On children of the corn.

I live in this shitty rust belt town with a population not very different from my college dorm.  Every few days, I go to town for the essentials like food, water, and vodka.  Unfortunately, it seems like you can’t go to town anymore without some stupid little urchins heckling you or something.

The older ones I don’t mind as much.  Teenagers are insecure little cretins and as bad ass as they think they are, I can pretty quickly break them down.  Plus, since they should know not to harass strangers at 15, I don’t feel guilty for verbally destroying their psyches.

But what I don’t know how to handle are the kids.  The 9 or 10 year olds.  I mean, is it OK to tell some kid on a scooter eating a DumDum to fuck off if he starts yelling shit like “Hey lady, who wears high-heels? Are you a prostitute?”  Can I run them over?  Take the scooter?
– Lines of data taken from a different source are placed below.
Lemma wp_riff_blocks buff off fmt w s : zlen buff = 128 -> chunks CONFIG_FS_DEBUG buff off fmt w ->
  forall fuel, 0 <= off <= 128 -> 128 - off < 8 * Z.of_nat fuel ->
  wp (riff_blocks fuel buff off fmt) (fun r s' => r = w /\ s' = s) s.
Proof.
  intros Hlen Hc.
  induction Hc as [off fmt Hd Hle|off fmt sig Hg Hn1 Hn2 Hn3 Hle|off fmt size w Hf Hs Hle Hdbg _ IH|off fmt size w Hf Hs Hle Hdbg _ IH];
    intros [|fuel] Ho Hfuel; try lia; cbn [riff_blocks].
  - apply (wp_block_head _ off RIFF_DATA); [done|lia|lia|done|]. change (RIFF_DATA =? RIFF_FMT) with false.
    change (RIFF_DATA =? RIFF_FACT) with false. change (RIFF_DATA =? RIFF_DATA) with true. cbn iota.
    wp_step. apply quiet_debug; [reflexivity|]. by apply wp_ret.
  - apply (wp_block_head _ off sig); [done|lia|lia|done|]. rewrite !(proj2 (Z.eqb_neq _ _)) by done. by apply wp_ret.
  - pose proof (le32_range _ _ _ Hs). apply (wp_block_head _ off RIFF_FMT); [done|lia|lia|done|].
    change (RIFF_FMT =? RIFF_FMT) with true. cbn iota. wp_step. apply quiet_debug; [reflexivity|].
    wp_step. apply quiet_debug_fmt; [lia|intros Hd; specialize (Hdbg Hd); lia|]. wp_step. eapply wp_lift; [exact Hs|]. wp_step.
    eapply wp_lift; [apply next_block_small; lia|]. apply IH; lia.
  - pose proof (le32_range _ _ _ Hs). apply (wp_block_head _ off RIFF_FACT); [done|lia|lia|done|].
    change (RIFF_FACT =? RIFF_FMT) with false. change (RIFF_FACT =? RIFF_FACT) with true. cbn iota.
    wp_step. apply quiet_debug; [reflexivity|]. wp_step.
    apply wp_when; intros Hd; [destruct (le32_some buff (off + 8)) as [sl Hsl]; [lia|specialize (Hdbg Hd); lia|];
      wp_step; eapply wp_lift; [exact Hsl|]; apply wp_xprintf; [reflexivity|]|];
      (wp_step; eapply wp_lift; [exact Hs|]; wp_step; eapply wp_lift; [apply next_block_small; lia|]; apply IH; lia).
Qed.

(** C35: On every file whose first 128 bytes hold the chunks up to the header of the first one
    that is neither "fmt " nor "fact", the walk of [fs_open_riff] ends there, on 32-bit and
    64-bit targets, however many "fmt " and "fact" chunks come first and whatever their sizes,
    zero included: it finds the "data" chunk and the last format chunk before it, or reports
    the signature of the other chunk.  When debug messages are switched on, the fields they
    print must lie in the 128 bytes too: 16 bytes of every "fmt " and 4 of every "fact" chunk. *)
Theorem riff_walk_finds_data buff w s :
  zlen buff = 128 -> chunks CONFIG_FS_DEBUG buff 12 None w ->
  wp (riff_blocks RIFF_FUEL buff 12 None) (fun r s' => r = w /\ s' = s) s.
Proof. intros Hl Hc. by apply wp_riff_blocks. Qed.
End Riff.

(** ** Chunk sizes on a 32-bit target *)

(** "RIFF", a size, "WAVE", then a "fact" chunk of size 0xFFFFFFF8. *)
Definition looping_header : list Z :=
  &"RIFF" ++ [0; 0; 0; 0] ++ &"WAVE" ++ &"fact" ++ [248; 255; 255; 255] ++ repeat 0 108.

Lemma bind_NoFuel {S A B} (m : M S A) (k : A -> M S B) s :
  wp m (fun a s' => k a s' = NoFuel) s -> bind m k s = NoFuel.
Proof. unfold wp, bind. destruct (m s) as [[[a s'] o]| |]; [|done|done]. by intros ->. Qed.

(** On the STM32 [size_t] has 32 bits, and a chunk of size 0xFFFFFFF8 moves
    the pointer by nothing: the walk visits it again and again, and no number of
    rounds is enough.  A file that starts like this stops the player for good. *)
Theorem riff_walk_loops_on_32_bit {H D} (C : Config) (P : Platform H) (s : state H D) fmt fuel :
  @riff_blocks H D stm32_target C fuel looping_header 12 fmt s = NoFuel.
Proof.
  induction fuel as [|fuel IH]; [done|]. cbn [riff_blocks].
  apply bind_NoFuel, quiet_debug; [reflexivity|].
  change (le32 looping_header 12) with (Some RIFF_FACT). apply bind_NoFuel, wp_ret, bind_NoFuel.
  apply (wp_mono _ (fun _ s' => s' = s)).
  2: { apply wp_when; intros _; [|done]. change (le32 looping_header (12 + 4)) with (Some 4294967288).
       wp_step. apply wp_ret. wp_step. wp_print. by wp_print. }
  intros [] s' ->. change (RIFF_FACT =? RIFF_FMT) with false. change (RIFF_FACT =? RIFF_FACT) with true. cbn iota.
  apply bind_NoFuel, quiet_debug; [reflexivity|]. apply bind_NoFuel.
  apply (wp_mono _ (fun _ s' => s' = s)).
  2: { apply wp_when; intros _; [|done]. change (le32 looping_header (12 + 8)) with (Some 0).
       wp_step. apply wp_ret. by wp_print. }
  intros [] s' ->. change (le32 looping_header (12 + 4)) with (Some 4294967288). apply bind_NoFuel, wp_ret.
  change (@next_block stm32_target 12 4294967288) with (Some 12). apply bind_NoFuel, wp_ret. exact IH.
Qed.

(** ** Handles *)

Definition sources (f : fss_t) : list fssource_e := map fh_source (fss_handles f).

Lemma sources_zset f i h l : zset (fss_handles f) i h = Some l ->
  sources (set_fhandles l f) = <[Z.to_nat i := fh_source h]> (sources f).
Proof.
  unfold zset, sources. destruct (_ && _); [|done]. intros [= <-]. simpl. by rewrite list_fmap_insert.
Qed.

Section Handles.
Context {H D : Type} `{T : Target} `{C : Config} `{P : Platform H} `{PL : !PlatformLaws H P}
  `{MD : Mad D} `{ML : !MadLaws D MD}.
Context (c : con_t) (e : ev_t) (p : pl_t).
Abbreviation B := (@base H D P PL MD ML c e p).

(** Closing an open handle marks its slot closed. *)
Lemma pp_fs_close_source f i h s (Q : unit -> state H D -> Prop) : B f s ->
  0 <= i < MAX_OPEN_FILES -> zget (fss_handles f) i = Some h -> fh_source h <> FSO_CLOSED ->
  (forall f' s', B f' s' -> sources f' = <[Z.to_nat i := FSO_CLOSED]> (sources f) ->
     fss_handle f' = fss_handle f -> fss_state f' = fss_state f -> fss_type f' = fss_type f -> Q tt s') ->
  pp (fs_close i) Q s.
Proof.
  intros Hb Hi Hg Ho HQ. unfold fs_close. pp_step. eapply keeps_pp; [apply keeps_fs_debug|exact Hb|]. intros _ s1 Hb1.
  unfold bad_handle, MAX_OPEN_FILES in *. replace ((i <? 0) || (i >? 3)) with false by lia.
  pp_step. unfold get_handle. pp_step. apply pp_get. rewrite (base_fss _ _ _ _ _ Hb1), Hg. apply pp_lift. intros ? [= <-].
  assert (Hset : forall s2, B f s2 -> pp (set_handle i (FsHandle FSO_CLOSED (fh_handle h))) Q s2).
  { intros s2 Hb2. eapply pp_set_handle; [done|]. intros l s3 Hl Hb3. eapply HQ; [exact Hb3| |done|done|done].
    by rewrite (sources_zset _ _ _ _ Hl). }
  destruct (fh_source h); [done| |]; (pp_step; eapply (keeps_pp (B f)); [keep|exact Hb1|]; intros ? ? ?; by apply Hset).
Qed.

Lemma sources_open_close f i h0 h l : zget (fss_handles f) i = Some h0 -> fh_source h0 = FSO_CLOSED ->
  zset (fss_handles f) i h = Some l ->
  <[Z.to_nat i := FSO_CLOSED]> (sources (set_fhandles l f)) = sources f.
Proof.
  intros Hg Hc Hset. rewrite (sources_zset _ _ _ _ Hset), list_insert_insert_eq.
  apply list_insert_id. unfold sources. rewrite list_lookup_fmap.
  unfold zget in Hg. destruct (i <? 0); [done|]. by rewrite Hg; simpl; rewrite Hc.
Qed.
End Handles.

Section Release.
Context {H D : Type} `{T : Target} `{C : Config} `{P : Platform H} `{PL : !PlatformLaws H P}
  `{MD : Mad D} `{ML : !MadLaws D MD}.

(** Looking at the type of a file gives back the handle it took: afterwards the
    same slots are open as before, the file that is played is still played, and its
    type and state are unchanged. *)
Theorem fs_type_releases_handle name s :
  host_ok (s_host s) -> io_wf (s_io s) -> lcd_wf (s_lcd s) -> mad_wf (s_mad s) ->
  pp (fs_type name) (fun _ s' => sources (s_fss s') = sources (s_fss s) /\
    fss_handle (s_fss s') = fss_handle (s_fss s) /\ fss_state (s_fss s') = fss_state (s_fss s) /\
    fss_type (s_fss s') = fss_type (s_fss s)) (s : state H D).
Proof.
  intros Hh Hio Hl Hm. set (c := s_con s). set (e := s_ev s). set (p := s_pl s).
  assert (Hb : base c e p (s_fss s) s) by (by split_and!). generalize dependent (s_fss s). intros f Hb.
  unfold fs_type. pp_step. eapply pp_fs_open; [exact Hb| |].
  - intros s1 Hb1. change (-1 =? -1) with true. cbn iota. eapply (keeps_pp (base c e p f)); [keep|exact Hb1|].
    intros _ s2 Hb2. by rewrite (base_fss _ _ _ _ _ Hb2).
  - intros i h0 h l s1 Hi Hg Hc Ho Hset Hb1. destruct (Z.eqb_spec i (-1)); [lia|].
    pp_step. eapply keeps_pp; [apply keeps_fs_read|exact Hb1|]. intros [got buff] s2 Hb2.
    pp_step. eapply pp_fs_close_source; [exact Hb2|done|by eapply zget_zset_eq|done|].
    intros f' s3 Hb3 Hsrc Hhd Hst Hty. rewrite (sources_open_close _ _ _ _ _ Hg Hc Hset) in Hsrc.
    eapply (keeps_pp (base c e p f')); [keep|exact Hb3|]. intros _ s4 Hb4.
    by rewrite (base_fss _ _ _ _ _ Hb4).
Qed.
End Release.

(** ** Handles that are never given back *)

#[local] Existing Instance linux_target.
#[local] Existing Instance demo_config.

(** A sound file whose first chunk is neither "fmt " nor "fact": "LIST", as many
    programs write it. *)
Definition list_wav : list Z :=
  &"RIFF" ++ [92; 0; 0; 0] ++ &"WAVE" ++ &"LIST" ++ [26; 0; 0; 0] ++ repeat 0 108.
Definition wav_res (data : list Z) : rs_t :=
  Rs 0 [RsEntry (Some &"a.wav") (zlen data) data 4096 0; null_entry].
Definition with_wav (data : list Z) : demo_state := final init_linux (boot demo_heap tt (wav_res data)).

Fixpoint play_times (n : nat) : M demo_state unit :=
  match n with O => ret tt | S n => fs_play &"a.wav" ;; play_times n end.

(** [fs_open_riff] stops without closing the file it opened when it does not
    like the file.  The read position of the resource stays behind as well, so
    that every other attempt finds the file too small; after five attempts the
    three handles are used up, and no file can be opened any more. *)
Theorem fs_open_riff_leaks :
  let s := final (play_times 5) (with_wav list_wav) in
  is_done (play_times 5) (with_wav list_wav) = true /\
  sources (s_fss (with_wav list_wav)) = [FSO_CLOSED; FSO_CLOSED; FSO_CLOSED] /\
  sources (s_fss s) = [FSO_RESOURCE; FSO_RESOURCE; FSO_RESOURCE] /\ fss_handle (s_fss s) = -1 /\
  wp (fs_open &"a.wav") (fun r _ => r = -1) s.
Proof. vm_compute. split_and!; reflexivity. Qed.

(** ** Playing a sound file *)

(** A canonical file: 16 bytes of format, then [n] bytes of data. *)
Definition pcm_wav : list Z :=
  &"RIFF" ++ [236; 0; 0; 0] ++ &"WAVE" ++ &"fmt " ++ [16; 0; 0; 0] ++
  [1; 0; 2; 0] ++ [68; 172; 0; 0] ++ [16; 177; 2; 0] ++ [4; 0; 16; 0] ++
  &"data" ++ [200; 0; 0; 0] ++ repeat 9 200.

(** Playing a canonical stereo file of 44100 Hz opens it with this rate and
    these channels, but the file is positioned on the header of the data chunk, 8
    bytes before the first sample: the first block that is played starts with the
    bytes of the word "data" and of the chunk's size. *)
Theorem fs_play_starts_at_chunk_header :
  let m := fs_play &"a.wav" ;; fs_poll in
  let s := final m (with_wav pcm_wav) in
  is_done m (with_wav pcm_wav) = true /\
  fss_state (s_fss s) = FSS_OPEN /\ fss_type (s_fss s) = FST_RIFF /\
  fss_rate (s_fss s) = SR_44100_HZ /\ fss_channels (s_fss s) = 2 /\
  match o_queue (s_io s) with
  | [b] => out_used b = 208 /\ out_rate b = SR_44100_HZ /\ out_channels b = 2 /\
      take 10 (out_data b) = &"data" ++ [200; 0; 0; 0; 9; 9]
  | _ => False
  end.
Proof. vm_compute. split_and!; reflexivity. Qed.

(** ** The poller of sound files *)

Section Poll.
Context {H D : Type} `{T : Target} `{C : Config} `{P : Platform H}.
I’m just tired of my cigarette runs being marred by little ankle-biter redneck-spawn, and I’d appreciate your take on the etiquette of this situation.

Nine years old, eh? Fucking gremlins. It’s best not to run them over. They just bounce right off, and all you’ve done is scratched up your bumper. However, feel free to scream whatever evil shit is in the darkest part of your soul.

I’d probably have gone with, “Hey kid, a prostitute is a woman who fucks for money. You know, like that skanky whore you call a mother.”

Or perhaps, “Your dad paid for these high heels with your fucking lunch money. Oh wait, do you even have a dad?”

Also, your town sounds horrible. You should move. Seriously. Get the fuck out before your life becomes a shitty Springsteen B-side.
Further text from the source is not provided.